I was assigned Kate Chopin’s The Awakening (1899) twice in college, once in American Literature II out of a big Norton anthology, and later in a class on Southern fiction writers. This was, I now know, the period just after the novel’s “rediscovery,” its reclamation by feminist critics from the dismissive label of “local color,” so lots of teachers were assigning it and discovering how it worked in class.
Why Kate Chopin, with her fiction about New Orleans, was a regionalist, a “local color” writer, while Gustave Flaubert, with his fiction about rural Normandy, was not, is a mystery to me.
I poke at Flaubert because The Awakening is a first-rate example of an American trying to “do” Flaubert, in fact the purest example I know. Long-time, and I hope medium-time, and surely even a few short-time readers of Wuthering Expectations know that I am not referring to the adultery plots of these novels but to questions of style. Kate Chopin understood the style of Flaubert, and most importantly understood it the way I understand it.
Chopin tells the story of Edna Pontellier, a Kentucky girl who has married into New Orleans society. Now she is 28 and something is off. She has never thought of herself as an especially good wife or mother, not compared to some of the women in her circle. But as the novel begins, something else happens. The wives are at the beach, on a Gulf Coast island, accompanied by idle young men from respectable families, which is not a violation of New Orleans mores, but is trouble for Pontellier, who is an outsider.
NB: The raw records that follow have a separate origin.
(** What a rendered page shows of the playbook depends on the playbook
    and the fetching state only. *)
Lemma rendered_transfer (env : Env) (st st' : State) (v : PageView) :
  Playbook env st = RenderPage v →
  playbook st' = playbook st →
  fetchingState st' = fetchingState st →
  ∃ v', Playbook env st' = RenderPage v'
        ∧ titleText v' = titleText v
        ∧ accessIconClass v' = accessIconClass v
        ∧ membersCount v' = membersCount v
        ∧ archivedBadge v' = archivedBadge v
        ∧ is_Some (archiveMenuItem v') = is_Some (archiveMenuItem v)
        ∧ disabled (autoFollowCheckbox v') = disabled (autoFollowCheckbox v)
        ∧ runButton v' = runButton v.
Proof.
  unfold Playbook, useConfirmPlaybookArchiveModal. intros Hv Hp Hf.
  rewrite Hp, Hf.
  destruct (String.eqb (fetchingState st) _); [discriminate|].
  destruct (playbook st) as [p|]; [|discriminate].
  destruct (String.eqb (fetchingState st) _); [discriminate|].
  injection Hv as <-. eexists. split; [reflexivity|]. simpl.
  destruct (Z.eqb (delete_at p) 0); simpl; repeat split.
Qed.

(** X11.  No user action on the rendered page makes it go away or change
    what it shows of the playbook: after any sequence of actions the page
    is still rendered for the same playbook, with the same title, access
    icon, member count, archived badge, archive entry, and the same run
    button. *)
Theorem page_stays_rendered
    (env : Env) (st : State) (v : PageView) (actions : list UserAction) :
  Playbook env st = RenderPage v →
  playbook (run env actions st) = playbook st
  ∧ ∃ v', Playbook env (run env actions st) = RenderPage v'
          ∧ titleText v' = titleText v
          ∧ accessIconClass v' = accessIconClass v
          ∧ membersCount v' = membersCount v
          ∧ archivedBadge v' = archivedBadge v
          ∧ is_Some (archiveMenuItem v') = is_Some (archiveMenuItem v)
          ∧ disabled (autoFollowCheckbox v') = disabled (autoFollowCheckbox v)
          ∧ runButton v' = runButton v.
Proof.
  intros Hv. destruct (run_keeps_playbook env actions st) as [Hp Hf].
  split; [exact Hp|].
  exact (rendered_transfer env st _ v Hv Hp Hf).
Qed.

Lemma page_stays_rendered_witness :
  playbook (run sample_env [ClickArchivePlaybook; ConfirmArchive; ClickBack]
              (mounted (sample_server 0) sample_env))
  = Some (sample_playbook 0).
Proof.
  exact (proj1 (page_stays_rendered sample_env (mounted (sample_server 0) sample_env)
                  _ [ClickArchivePlaybook; ConfirmArchive; ClickBack] eq_refl)).
Defined.

(** One toggle of the enabled auto-follow box. *)
Lemma step_toggle_live (env : Env) (st : State) (v : PageView)
    (p : PlaybookWithChecklist) :
  Playbook env st = RenderPage v →
  playbook st = Some p →
  delete_at p = 0%Z →
  id p ≠ "" →
  step env ToggleAutoFollow st
  = setIsFollowed (negb (isFollowed st))
      (call (if isFollowed st
             then autoUnfollowPlaybook (id p) (currentUserId env)
             else autoFollowPlaybook (id p) (currentUserId env)) st).
Proof.
  intros Hv Hp Hdel Hid. unfold step. rewrite Hv.
  destruct (PlaybookSpec.Playbook_page_inv env st v Hv)
    as (p' & Hp' & _ & _ & _ & Hcb & _ & _).
  rewrite Hp in Hp'. injection Hp' as <-.
  simpl. unfold CheckboxInput_click. rewrite Hcb. simpl.
  rewrite Hdel. simpl. unfold changeFollowing.
  apply String.eqb_neq in Hid. rewrite Hid. simpl.
  destruct (isFollowed st); reflexivity.
Qed.
(** X6. [Reading.add_examples], however it ends (returning, raising, or
    with its calls nested deeper than the bound), leaves every field of the
    kanji but its list of readings as it was, and changes of the Reading
    objects that existed their examples and the okurigana dot of their
    reading only: kana, mark, kind, variation, notes and alternate
    orthographies stay.  No Reading object is lost, and the list of
    readings holds the same references as before plus one for each Reading
    created, in some order. *)
Theorem Reading_add_examples_frame (popularize : ustring -> ustring)
        (fuel self : nat) (examples_str : ustring) (w : World) :
  evolves same_but_readings same_but_dot_and_examples w
          (snd (Reading_add_examples popularize fuel self examples_str w)).
Proof.
  destruct (Reading_add_examples popularize fuel self examples_str w) as [o w'] eqn:E.
  refine (keeps_Reading_add_examples same_but_readings same_but_dot_and_examples
            same_but_readings_refl same_but_readings_trans _
            same_but_dot_and_examples_trans _ _ _ popularize fuel self examples_str w o w' E).
  - intros r. unfold same_but_dot_and_examples. tauto.
  - intros k v. now destruct k.
  - intros r v. unfold same_but_dot_and_examples. simpl. tauto.
  - intros r d Hd. unfold same_but_dot_and_examples. simpl. tauto.
Qed.

(** X7. [Kanji.append_to_notes], and with it [Reading.append_to_notes],
    however it ends, never changes the character of the kanji, its standard
    and accepted forms or its old forms, and never changes the kana (the
    okurigana dot apart), the uncommon mark or the kind of a Reading that
    existed.  No Reading object is lost, and the list of readings holds the
    same references as before plus one for each Reading created. *)
Theorem Kanji_append_to_notes_frame (popularize : ustring -> ustring)
        (fuel : nat) (string : ustring) (w : World) :
  evolves same_character same_sound w
          (snd (Kanji_append_to_notes popularize fuel string w)) /\
  forall self,
    evolves same_character same_sound w
            (snd (Reading_append_to_notes popularize fuel self string w)).
Proof.
  assert (forall r, same_sound r r) as Q_refl by (intros r; unfold same_sound; tauto).
  assert (forall k, same_character k k) as QK_refl
      by (intros k; unfold same_character; tauto).
  split; [|intros self].
  - destruct (Kanji_append_to_notes popularize fuel string w) as [o w'] eqn:E.
    refine (keeps_Kanji_append_to_notes same_character same_sound
              QK_refl same_character_trans Q_refl same_sound_trans
              _ _ _ _ _ _ _ _ _ _ _ popularize fuel string w o w' E);
      intros; try apply QK_refl; try apply Q_refl;
      unfold same_sound, same_character; simpl; tauto.
  - destruct (Reading_append_to_notes popularize fuel self string w) as [o w'] eqn:E.
    refine (keeps_Reading_append_to_notes same_character same_sound
              QK_refl same_character_trans Q_refl same_sound_trans
              _ _ _ _ _ _ _ popularize fuel self string w o w' E);
      intros; try apply QK_refl; try apply Q_refl;
      unfold same_sound, same_character; simpl; tauto.
Qed.

(** ** The list of readings stays well formed *)

Lemma registry_evolves_of {QK : Kanji -> Kanji -> Prop} {Q : Reading -> Reading -> Prop}
      (w w' : World) : evolves QK Q w w' -> registry_evolves w w'.
Proof. now intros [H _]. Qed.
Lemma Init_returns s r s' variables w1 :
  Init World env cfg s = (Ret r, s') ->
  sdb_GetAllVariables env (world s) = ((0, variables), w1) ->
  exists m mem3 w3 v,
    gen_module_ s = Some m /\
    engine_runStaticConstructorsDestructors env m false
      (bind_memory be variables (memory_ s)) w1 = Some (mem3, w3) /\
    engine_runFunction env m (getFunction m "xe_module_init") mem3 w3
      = Some ((v, memory_ s'), world s') /\
    r = static_cast_int v /\
    log s' = log s ++ warnings_of variables /\
    trace s' = trace s ++ [EvGetAllVariables 0;
                           EvRunStaticConstructorsDestructors false;
                           EvRunFunction (getFunction m "xe_module_init")] /\
    gen_module_ s' = Some m.
Proof.
  intros H G. unfold Init in H. unfold_monad H. rewrite G in H.
  cbv beta iota in H. state_simpl.
  change (negb (0 =? 0)) with false in H. cbv beta iota in H.
  set (s1 := add_event World (EvGetAllVariables 0) (set_world World w1 s)) in H.
  destruct (bind_variables_fields cfg variables s1) as (Eg & _ & Ew & Et).
  pose proof (bind_variables_memory cfg variables s1) as Em.
  pose proof (bind_variables_log cfg variables s1) as El.
  destruct (bind_variables World cfg variables s1) as [mem2 g2 c2 w2 t2 l2].
  subst s1. state_simpl. subst.
  destruct (gen_module_ s) as [m|]; cbv beta iota in H; [|discriminate H].
  state_simpl. exists m.
  destruct (engine_runStaticConstructorsDestructors env m false _ w1)
    as [[mem3 w3]|] eqn:E1; cbv beta iota in H; [|discriminate H].
  state_simpl. cbv beta iota in H.
  destruct (engine_runFunction env m _ mem3 w3) as [[[v mem4] w4]|] eqn:E2;
    cbv beta iota in H; [|discriminate H].
  inversion H; subst; clear H. state_simpl.
  exists mem3, w3, v. rewrite <- !app_assoc. simpl. auto 10.
Qed.

(** Whatever the symbols are, [Init] logs one warning per unimplemented
    one and then either returns what the entry point returned, cast to
    [int], or dies inside the engine; the loop has no failure of its
    own. *)
Lemma Init_after_binding s o s' variables w1 :
  Init World env cfg s = (o, s') ->
  sdb_GetAllVariables env (world s) = ((0, variables), w1) ->
  log s' = log s ++ warnings_of variables /\
  gen_module_ s' = gen_module_ s /\
  (o = Crash \/
   exists v m mem w,
     o = Ret (static_cast_int v) /\ gen_module_ s = Some m /\
     engine_runFunction env m (getFunction m "xe_module_init") mem w
       = Some ((v, memory_ s'), world s')).
Proof.
  intros H G. unfold Init in H. unfold_monad H. rewrite G in H.
  cbv beta iota in H. state_simpl.
  change (negb (0 =? 0)) with false in H. cbv beta iota in H.
  set (s1 := add_event World (EvGetAllVariables 0) (set_world World w1 s)) in H.
  destruct (bind_variables_fields cfg variables s1) as (Eg & _ & Ew & Et).
  pose proof (bind_variables_log cfg variables s1) as El.
  destruct (bind_variables World cfg variables s1) as [mem2 g2 c2 w2 t2 l2].
  subst s1. state_simpl. subst.
  destruct (gen_module_ s) as [m|] eqn:Em; cbv beta iota in H.
  2:{ inversion H; subst; state_simpl; auto. }
  state_simpl.
  destruct (engine_runStaticConstructorsDestructors env m false mem2 w1)
    as [[mem3 w3]|] eqn:E1; cbv beta iota in H.
  2:{ inversion H; subst; state_simpl; auto. }
  state_simpl. cbv beta iota in H.
  destruct (engine_runFunction env m _ mem3 w3) as [[[v mem4] w4]|] eqn:E2;
    cbv beta iota in H.
  2:{ inversion H; subst; state_simpl; auto. }
  inversion H; subst; clear H. state_simpl.
  repeat split; auto. right. exists v, m, mem3, w3. auto.
Qed.

(** [Uninit], case by case on the engine's answers. *)
Lemma Uninit_cases s m o s' :
  gen_module_ s = Some m ->
  Uninit World env s = (o, s') ->
  let f := getFunction m "xe_module_uninit" in
  match engine_runFunction env m f (memory_ s) (world s) with
  | None => o = Crash /\ trace s' = trace s ++ [EvRunFunction f]
  | Some ((_, mem1), w1) =>
      match engine_runStaticConstructorsDestructors env m true mem1 w1 with
      | None =>
          o = Crash /\
          trace s' = trace s ++ [EvRunFunction f;
                                 EvRunStaticConstructorsDestructors true]
      | Some (mem2, w2) =>
          o = Ret 0 /\ memory_ s' = mem2 /\ world s' = w2 /\
          trace s' = trace s ++ [EvRunFunction f;
                                 EvRunStaticConstructorsDestructors true]
      end
  end.
Proof.
  intros G H. unfold Uninit in H. unfold_monad H. rewrite G in H.
  cbv beta iota in H. cbv zeta.
  destruct (engine_runFunction env m _ (memory_ s) (world s))
    as [[[v mem1] w1]|]; cbv beta iota in H; state_simpl.
  2:{ inversion H; subst; state_simpl; auto. }
  destruct (engine_runStaticConstructorsDestructors env m true mem1 w1)
    as [[mem2 w2]|]; cbv beta iota in H; state_simpl;
    inversion H; subst; state_simpl; rewrite <- ?app_assoc; auto.
Qed.

End InitUninit.

(* ================================================================== *)
(** ** Building blocks of [Prepare] *)

Section PrepareBlocks.

Context {World : Type}.
Variable env : Env World.
Variable cfg : Config.

Implicit Types (s : State World).

(** On an existing module [InjectGlobals] always returns 0, having added
    one global and six declarations and bound the six to host functions. *)
Lemma InjectGlobals_run s m :
  gen_module_ s = Some m ->
  exists w',
    InjectGlobals World env cfg s =
    (Ret 0,
     mkState (memory_ s)
       (Some (append_functions injected_functions
                (add_GlobalVariable (xe_memory_base cfg) m)))
       (codegen_ s) w' (trace s ++ injected_events) (log s)).
Proof.
  destruct s as [mem g c w t l]. cbn [gen_module_]. intros ->.
  unfold InjectGlobals, inject. exec_goal.
  repeat match goal with
         | |- context [engine_addGlobalMapping env ?a ?b ?w] =>
             let w' := fresh "w" in
             destruct (engine_addGlobalMapping env a b w) as [[] w'];
             exec_goal
         end.
  eexists. unfold append_functions, add_GlobalVariable, Function_Create.
  cbn [function_list global_list module_identifier target_triple].
  rewrite <- !app_assoc. reflexivity.
Qed.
Out on these islands, away from her husband, at the side of a young rake, something happens to Pontellier, the awakening of the title. In Chapter 13, it is literal, the aftermath of a long nap.
She was very hungry. No one was there. But there was a cloth spread upon the table that stood against the wall, and a cover was laid for one, with a crusty brown loaf and a bottle of wine beside the plate. Edna bit a piece from the brown loaf, tearing it with her strong, white teeth. She poured some of the wine into the glass and drank it down. Then she went softly out of doors, and plucking an orange from the low-hanging bough of a tree, threw it at Robert, who did not know she was awake and up.
An illumination broke over his whole face when he saw her and joined her under the orange tree.
“How many years have I slept?” she inquired.
It is as if Pontellier is passing through a religious initiation, in which she is, symbolically, Eve – that orange, or perhaps she is joining the Freemasons. All of this looks more symbolically blatant on re-reading. Edna makes a series of decisions that declare her independence from her conventional role; the later adulterous affair is merely a symptom, as is drinking a beer by herself.
She rummaged in the larder and brought forth a slice of “Gruyère” and some crackers. She opened a bottle of beer which she found in the icebox. (Ch. 24)
For some reason that bit has stuck with me for twenty-five years, perhaps because it involves cheese.
No one understands what has happened to Pontellier.
“Has she,” asked the Doctor, with a smile, “has she been associating of late with a circle of pseudo-intellectual women – super-spiritual superior being? My wife has been telling me about them.” (Ch. 22)
No, not that. Still, this cannot end well. What room does Edna have to move, to do anything on her own?
That is more or less the novel I saw the first time I read it. The first layer.